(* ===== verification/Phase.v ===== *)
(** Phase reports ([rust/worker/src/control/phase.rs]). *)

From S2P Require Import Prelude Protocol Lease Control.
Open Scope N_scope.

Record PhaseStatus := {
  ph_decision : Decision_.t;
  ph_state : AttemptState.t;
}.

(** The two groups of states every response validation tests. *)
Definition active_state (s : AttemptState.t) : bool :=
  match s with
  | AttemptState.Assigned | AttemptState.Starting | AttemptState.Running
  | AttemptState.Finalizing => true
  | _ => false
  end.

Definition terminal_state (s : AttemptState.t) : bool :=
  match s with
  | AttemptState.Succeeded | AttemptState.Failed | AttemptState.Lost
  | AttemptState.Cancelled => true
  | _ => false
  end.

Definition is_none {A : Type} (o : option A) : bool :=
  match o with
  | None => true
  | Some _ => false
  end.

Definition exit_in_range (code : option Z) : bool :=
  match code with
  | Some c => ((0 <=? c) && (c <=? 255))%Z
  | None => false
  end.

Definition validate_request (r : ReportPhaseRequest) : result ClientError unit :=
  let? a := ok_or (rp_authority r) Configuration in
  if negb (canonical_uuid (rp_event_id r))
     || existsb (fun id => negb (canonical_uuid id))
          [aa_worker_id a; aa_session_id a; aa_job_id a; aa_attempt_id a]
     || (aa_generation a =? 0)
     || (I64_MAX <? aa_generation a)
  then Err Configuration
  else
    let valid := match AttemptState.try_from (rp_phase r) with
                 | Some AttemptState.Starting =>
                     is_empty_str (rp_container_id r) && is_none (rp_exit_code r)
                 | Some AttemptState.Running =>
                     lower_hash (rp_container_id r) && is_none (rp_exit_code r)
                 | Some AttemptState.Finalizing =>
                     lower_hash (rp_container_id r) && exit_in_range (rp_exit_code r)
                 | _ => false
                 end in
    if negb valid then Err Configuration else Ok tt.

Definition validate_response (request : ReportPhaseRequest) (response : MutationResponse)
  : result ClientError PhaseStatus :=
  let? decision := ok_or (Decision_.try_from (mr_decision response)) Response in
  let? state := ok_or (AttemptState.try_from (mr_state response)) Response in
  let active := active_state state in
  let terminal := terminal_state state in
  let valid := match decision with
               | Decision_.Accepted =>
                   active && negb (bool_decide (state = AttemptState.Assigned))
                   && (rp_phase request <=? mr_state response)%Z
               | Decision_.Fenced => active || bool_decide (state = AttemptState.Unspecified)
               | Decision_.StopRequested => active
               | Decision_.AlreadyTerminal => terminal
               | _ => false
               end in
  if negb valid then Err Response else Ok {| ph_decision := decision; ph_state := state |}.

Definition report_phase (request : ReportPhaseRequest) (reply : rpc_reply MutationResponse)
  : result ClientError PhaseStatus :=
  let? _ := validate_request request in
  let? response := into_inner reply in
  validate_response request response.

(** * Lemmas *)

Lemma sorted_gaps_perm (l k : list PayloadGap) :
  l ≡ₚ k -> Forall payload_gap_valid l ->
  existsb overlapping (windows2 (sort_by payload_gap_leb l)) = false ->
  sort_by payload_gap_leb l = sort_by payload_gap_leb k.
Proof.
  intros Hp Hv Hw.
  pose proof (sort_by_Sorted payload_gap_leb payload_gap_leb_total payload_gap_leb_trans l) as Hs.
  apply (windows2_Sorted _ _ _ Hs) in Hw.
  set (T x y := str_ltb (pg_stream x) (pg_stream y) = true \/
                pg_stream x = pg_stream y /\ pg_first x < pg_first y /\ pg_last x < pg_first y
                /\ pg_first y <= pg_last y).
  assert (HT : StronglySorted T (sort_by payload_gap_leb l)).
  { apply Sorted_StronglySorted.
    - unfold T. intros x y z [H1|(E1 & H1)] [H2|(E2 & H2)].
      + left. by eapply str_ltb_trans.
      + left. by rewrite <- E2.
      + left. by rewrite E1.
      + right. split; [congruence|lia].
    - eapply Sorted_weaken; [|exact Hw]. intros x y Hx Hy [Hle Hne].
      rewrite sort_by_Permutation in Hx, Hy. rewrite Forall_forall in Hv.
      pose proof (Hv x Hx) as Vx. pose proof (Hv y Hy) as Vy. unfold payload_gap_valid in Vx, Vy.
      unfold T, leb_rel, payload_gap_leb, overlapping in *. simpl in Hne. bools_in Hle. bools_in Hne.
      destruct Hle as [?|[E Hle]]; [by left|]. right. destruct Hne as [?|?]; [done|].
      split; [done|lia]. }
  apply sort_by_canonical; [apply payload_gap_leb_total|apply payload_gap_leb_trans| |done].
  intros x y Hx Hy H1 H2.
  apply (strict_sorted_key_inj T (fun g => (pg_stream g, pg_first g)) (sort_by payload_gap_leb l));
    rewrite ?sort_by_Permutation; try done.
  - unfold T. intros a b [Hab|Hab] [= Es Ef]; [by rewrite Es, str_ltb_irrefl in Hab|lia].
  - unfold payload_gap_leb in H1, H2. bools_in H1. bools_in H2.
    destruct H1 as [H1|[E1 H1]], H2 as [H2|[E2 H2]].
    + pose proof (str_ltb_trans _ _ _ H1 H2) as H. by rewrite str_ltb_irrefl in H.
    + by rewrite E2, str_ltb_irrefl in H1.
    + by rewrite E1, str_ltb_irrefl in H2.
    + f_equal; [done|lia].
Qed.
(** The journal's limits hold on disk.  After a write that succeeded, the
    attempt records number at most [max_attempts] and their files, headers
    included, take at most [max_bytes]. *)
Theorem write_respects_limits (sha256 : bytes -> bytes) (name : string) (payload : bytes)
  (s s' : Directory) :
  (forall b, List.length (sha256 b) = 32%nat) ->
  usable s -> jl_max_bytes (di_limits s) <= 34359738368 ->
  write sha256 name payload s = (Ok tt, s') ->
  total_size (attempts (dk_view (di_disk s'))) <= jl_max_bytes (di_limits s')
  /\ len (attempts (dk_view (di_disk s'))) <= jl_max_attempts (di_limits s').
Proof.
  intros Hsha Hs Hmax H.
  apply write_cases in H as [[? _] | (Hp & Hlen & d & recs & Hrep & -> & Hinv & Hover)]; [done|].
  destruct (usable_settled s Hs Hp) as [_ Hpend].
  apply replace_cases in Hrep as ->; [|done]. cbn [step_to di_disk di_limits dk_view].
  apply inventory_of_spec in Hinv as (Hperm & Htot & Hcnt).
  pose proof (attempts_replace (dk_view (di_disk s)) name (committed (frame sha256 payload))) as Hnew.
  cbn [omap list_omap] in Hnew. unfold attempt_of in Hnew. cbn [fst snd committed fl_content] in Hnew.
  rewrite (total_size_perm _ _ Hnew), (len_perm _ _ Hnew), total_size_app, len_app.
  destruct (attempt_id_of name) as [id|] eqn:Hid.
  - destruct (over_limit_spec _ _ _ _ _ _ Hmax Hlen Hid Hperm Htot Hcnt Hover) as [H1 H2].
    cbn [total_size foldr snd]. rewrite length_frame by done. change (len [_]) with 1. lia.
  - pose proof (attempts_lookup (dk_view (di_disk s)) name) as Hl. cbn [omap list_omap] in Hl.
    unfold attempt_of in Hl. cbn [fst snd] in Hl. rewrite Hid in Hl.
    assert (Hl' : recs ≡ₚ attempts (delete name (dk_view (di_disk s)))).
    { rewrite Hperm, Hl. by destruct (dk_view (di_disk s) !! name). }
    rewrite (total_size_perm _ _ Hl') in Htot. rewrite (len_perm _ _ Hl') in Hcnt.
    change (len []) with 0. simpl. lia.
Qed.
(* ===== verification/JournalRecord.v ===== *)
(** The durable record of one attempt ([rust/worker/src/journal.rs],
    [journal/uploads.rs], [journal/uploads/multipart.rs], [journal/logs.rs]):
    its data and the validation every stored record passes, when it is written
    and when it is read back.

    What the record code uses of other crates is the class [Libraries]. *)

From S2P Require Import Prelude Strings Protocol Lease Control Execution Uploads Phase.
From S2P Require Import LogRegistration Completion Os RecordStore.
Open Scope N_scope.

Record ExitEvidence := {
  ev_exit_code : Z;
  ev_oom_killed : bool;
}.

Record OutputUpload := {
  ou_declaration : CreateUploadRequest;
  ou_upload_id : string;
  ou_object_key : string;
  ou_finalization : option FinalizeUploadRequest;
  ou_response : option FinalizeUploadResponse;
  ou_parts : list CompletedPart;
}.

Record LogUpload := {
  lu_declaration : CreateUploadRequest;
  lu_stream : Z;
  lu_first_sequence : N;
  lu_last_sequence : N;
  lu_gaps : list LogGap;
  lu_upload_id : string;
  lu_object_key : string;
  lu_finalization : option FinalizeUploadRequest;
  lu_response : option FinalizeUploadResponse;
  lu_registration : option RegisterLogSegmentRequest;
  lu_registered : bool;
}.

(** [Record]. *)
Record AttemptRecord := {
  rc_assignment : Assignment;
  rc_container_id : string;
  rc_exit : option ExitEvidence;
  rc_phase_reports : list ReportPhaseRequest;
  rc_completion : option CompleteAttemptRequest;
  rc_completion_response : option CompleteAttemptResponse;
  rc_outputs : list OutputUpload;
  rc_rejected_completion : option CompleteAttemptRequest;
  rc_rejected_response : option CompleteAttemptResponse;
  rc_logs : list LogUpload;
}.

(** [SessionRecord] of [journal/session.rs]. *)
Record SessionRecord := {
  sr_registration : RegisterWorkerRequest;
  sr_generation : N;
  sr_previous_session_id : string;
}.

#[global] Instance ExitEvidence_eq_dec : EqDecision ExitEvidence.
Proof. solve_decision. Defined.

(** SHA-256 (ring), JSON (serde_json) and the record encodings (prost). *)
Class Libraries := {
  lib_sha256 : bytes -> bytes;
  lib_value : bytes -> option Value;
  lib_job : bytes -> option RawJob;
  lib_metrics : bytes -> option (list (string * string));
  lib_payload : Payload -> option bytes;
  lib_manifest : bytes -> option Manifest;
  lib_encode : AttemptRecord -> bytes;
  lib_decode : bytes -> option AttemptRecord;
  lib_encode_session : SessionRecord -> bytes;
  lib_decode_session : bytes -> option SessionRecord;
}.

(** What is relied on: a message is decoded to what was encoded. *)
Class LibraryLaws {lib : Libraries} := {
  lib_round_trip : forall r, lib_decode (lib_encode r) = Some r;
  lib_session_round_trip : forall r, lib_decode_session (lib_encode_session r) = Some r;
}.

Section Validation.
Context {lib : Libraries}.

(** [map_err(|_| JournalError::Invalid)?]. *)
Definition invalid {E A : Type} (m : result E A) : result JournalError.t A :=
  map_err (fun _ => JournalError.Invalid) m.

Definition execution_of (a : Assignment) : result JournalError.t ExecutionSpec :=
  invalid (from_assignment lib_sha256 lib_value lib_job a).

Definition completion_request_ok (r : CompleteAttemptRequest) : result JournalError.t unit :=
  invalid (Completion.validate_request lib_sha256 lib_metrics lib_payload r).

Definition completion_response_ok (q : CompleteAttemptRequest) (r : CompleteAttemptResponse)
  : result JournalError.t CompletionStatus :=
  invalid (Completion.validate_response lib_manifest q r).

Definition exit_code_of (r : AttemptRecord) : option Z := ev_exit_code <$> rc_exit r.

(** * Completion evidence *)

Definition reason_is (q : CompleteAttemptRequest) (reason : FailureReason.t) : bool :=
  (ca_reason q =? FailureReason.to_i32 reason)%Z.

****

What the task asks: Transcribe only the lines from the beginning of the entries to the line with "(** The two", inclusive, exactly as written.

Task output:
(* ===== verification/Phase.v ===== *)
(** Phase reports ([rust/worker/src/control/phase.rs]). *)

From S2P Require Import Prelude Protocol Lease Control.
Open Scope N_scope.

Record PhaseStatus := {
  ph_decision : Decision_.t;
  ph_state : AttemptState.t;
}.

(** The two groups of states every response validation tests. *)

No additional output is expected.